Binnen de muren van dit paleis zou men bijna niet hebben kunnen gelooven dat het buiten zoo bitter koud was; want reeds in de voorportalen en de lange gangen brachten de groote houtvuren, die dag en nacht in de steenen kachels brandden, eene verkwikkende en aangename warmte te weeg; en daarbij weerden de driedubbele deuren en vensters elken kouden tocht af.
Het woord ‘koude’ was dan ook voor de bewoners van dat prachtige gebouw bijna niets meer dan een klank, en althans op dit oogenblik werd er zeker door niemand binnen die muren aan gedacht, dat zoovele arme en zwakke menschen de slachtoffers van de felle vorst werden.

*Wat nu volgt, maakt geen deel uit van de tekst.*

Lemma block_ok p m (hi : bool) : sound p -> length m = 16%nat ->
  exists p', block p m (if hi then 2 ^ 40 else 0) = Ret p' /\ sound p' /\ r p' = r p /\ pad p' = pad p /\ buf p' = buf p /\ buf_len p' = buf_len p /\
    lval (h p') mod p130 = ((lval (h p) + (from_le_bytes m + if hi then 2 ^ 128 else 0)) * lval (r p)) mod p130.
Proof.
  intros [Hr Hs Hh Hp Hb] Lm. assert (Lb : blen m = 16) by (unfold blen; lia). unfold block.
  destruct (le64_at m 0 ltac:(lia) ltac:(lia)) as [E0 R0]. destruct (le64_at m 8 ltac:(lia) ltac:(lia)) as [E1 R1]. rewrite E0, E1. cbn [mbind exec_bind].
  pose proof (two_words m 0 ltac:(lia) ltac:(lia)) as W. replace (slice m 0 (0 + 16)) with m in W by (rewrite slice_0_take; symmetry; apply firstn_all2; lia). change (0 + 8) with 8 in *. change (8 + 8) with 16 in *. change (0 + 16) with 16 in *.
  destruct (split_words_ok _ _ R0 R1) as (V & T0 & T1 & T2). rewrite W in V. set (t := split_words _ _) in *.
  destruct p as [[r0 r1 r2] [s1 s2] pd [y0 y1 y2] b n]. cbn [r s h pad buf buf_len h0 h1 h2 mbind exec_bind] in *. injection Hs as -> ->.
  assert (Lo : Z.lor (h2 t) (if hi then 2 ^ 40 else 0) = h2 t + if hi then 2 ^ 40 else 0) by (destruct hi; [change (2 ^ 40) with (Z.shiftl 1 40); rewrite lor_shift_add by lia; done|rewrite Z.lor_0_r; lia]). rewrite Lo.
  set (hb := if hi then 2 ^ 40 else 0) in *. assert (Hb40 : 0 <= hb <= 2 ^ 40) by (unfold hb; destruct hi; lia). assert (H128 : (if hi then 2 ^ 128 else 0) = 2 ^ 88 * hb) by (unfold hb; destruct hi; lia). rewrite H128.
  rewrite !word64_ok by lia. cbn [mbind exec_bind]. set (x0 := y0 + h0 t). set (x1 := y1 + h1 t). set (x2 := y2 + (h2 t + hb)).
  assert (X : 0 <= x0 < 2 ^ 46 /\ 0 <= x1 < 2 ^ 46 /\ 0 <= x2 < 2 ^ 46) by lia. destruct X as (X0 & X1 & X2).
  pose proof (column3 x0 x1 x2 r0 (20 * r2) (20 * r1) X0 X1 X2 ltac:(lia) ltac:(lia) ltac:(lia)) as D0. pose proof (column3 x0 x1 x2 r1 r0 (20 * r2) X0 X1 X2 ltac:(lia) ltac:(lia) ltac:(lia)) as D1. pose proof (column3 x0 x1 x2 r2 r1 r0 X0 X1 X2 ltac:(lia) ltac:(lia) ltac:(lia)) as D2.
  assert (Val : lval (mkL y0 y1 y2) + (from_le_bytes m + 2 ^ 88 * hb) = x0 + 2 ^ 44 * x1 + 2 ^ 88 * x2) by (rewrite <- V; unfold lval, x0, x1, x2; cbn [h0 h1 h2]; lia). rewrite Val.
  assert (Prod : ((x0 + 2 ^ 44 * x1 + 2 ^ 88 * x2) * lval (mkL r0 r1 r2)) mod p130 = ((x0 * r0 + x1 * (20 * r2) + x2 * (20 * r1)) + 2 ^ 44 * (x0 * r1 + x1 * r0 + x2 * (20 * r2)) + 2 ^ 88 * (x0 * r2 + x1 * r1 + x2 * r0)) mod p130).
  { symmetry. rewrite <- (Z.mod_add _ (4 * (x1 * r2 + x2 * r1 + 2 ^ 44 * (x2 * r2))) p130) by (unfold p130; lia). f_equal. unfold lval, p130. cbn [h0 h1 h2]. ring. }
  rewrite Prod. clear Prod Val V W E0 E1 R0 R1 H128 Lo. revert D0 D1 D2. generalize (x0 * r0 + x1 * (20 * r2) + x2 * (20 * r1)) (x0 * r1 + x1 * r0 + x2 * (20 * r2)) (x0 * r2 + x1 * r1 + x2 * r0). clearbody x0 x1 x2. intros d0 d1 d2 D0 D1 D2.
  rewrite !word128_ok by lia. cbn [mbind exec_bind]. destruct (low_limb d0 44 M44 ltac:(lia) ltac:(by left)) as (c0 & n0 & -> & -> & E0 & Q0 & R0). rewrite word128_ok by lia. cbn [mbind exec_bind].
  destruct (low_limb (d1 + c0) 44 M44 ltac:(lia) ltac:(by left)) as (c1 & n1 & -> & -> & E1 & Q1 & R1). rewrite word128_ok by lia. cbn [mbind exec_bind].
  destruct (low_limb (d2 + c1) 42 M42 ltac:(lia) ltac:(by right)) as (c2 & n2 & -> & -> & E2 & Q2 & R2). rewrite word64_ok by lia. cbn [mbind exec_bind]. rewrite word64_ok by lia. cbn [mbind exec_bind].
  rewrite land_M44, Z.shiftr_div_pow2 by lia. destruct (split_pow (n0 + c2 * 5) 44 ltac:(lia) ltac:(lia)) as (c3 & n3 & -> & -> & E3 & Q3 & R3). rewrite word64_ok by lia. cbn [mbind exec_bind].
  eexists. split; [reflexivity|]. split; [split; cbn [set_h r s h pad buf h0 h1 h2]; try done; lia|]. cbn [set_h r pad buf buf_len h]. split_and!; try reflexivity.
  rewrite <- (Z.mod_add (lval _) c2 p130) by (unfold p130; lia). f_equal. unfold lval, p130. cbn [h0 h1 h2]. lia.
Qed.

Zonder ons op te houden willen wij maar dadelijk onze lezers binnenleiden in de kamer van prinses Romanowna, die zich laat kleeden voor de partij, welke er dien avond ten hove zal worden gegeven.
Het is een niet onaardig kijkje dat die kamer oplevert: twee fraaie kristallen kronen hangen aan den zolder, en de dubbele rijen waskaarsen, die er op branden, verspreiden een helder licht door het smaakvol gemeubileerde vertrek.
Twee groote staande spiegels, in het midden der kamer juist tegenover elkander tusschen de kronen geplaatst, maken het de prinses gemakkelijk zichzelve te bekijken, of liever te bewonderen, want dat is het wat zij doet op het oogenblik dat wij binnenkomen.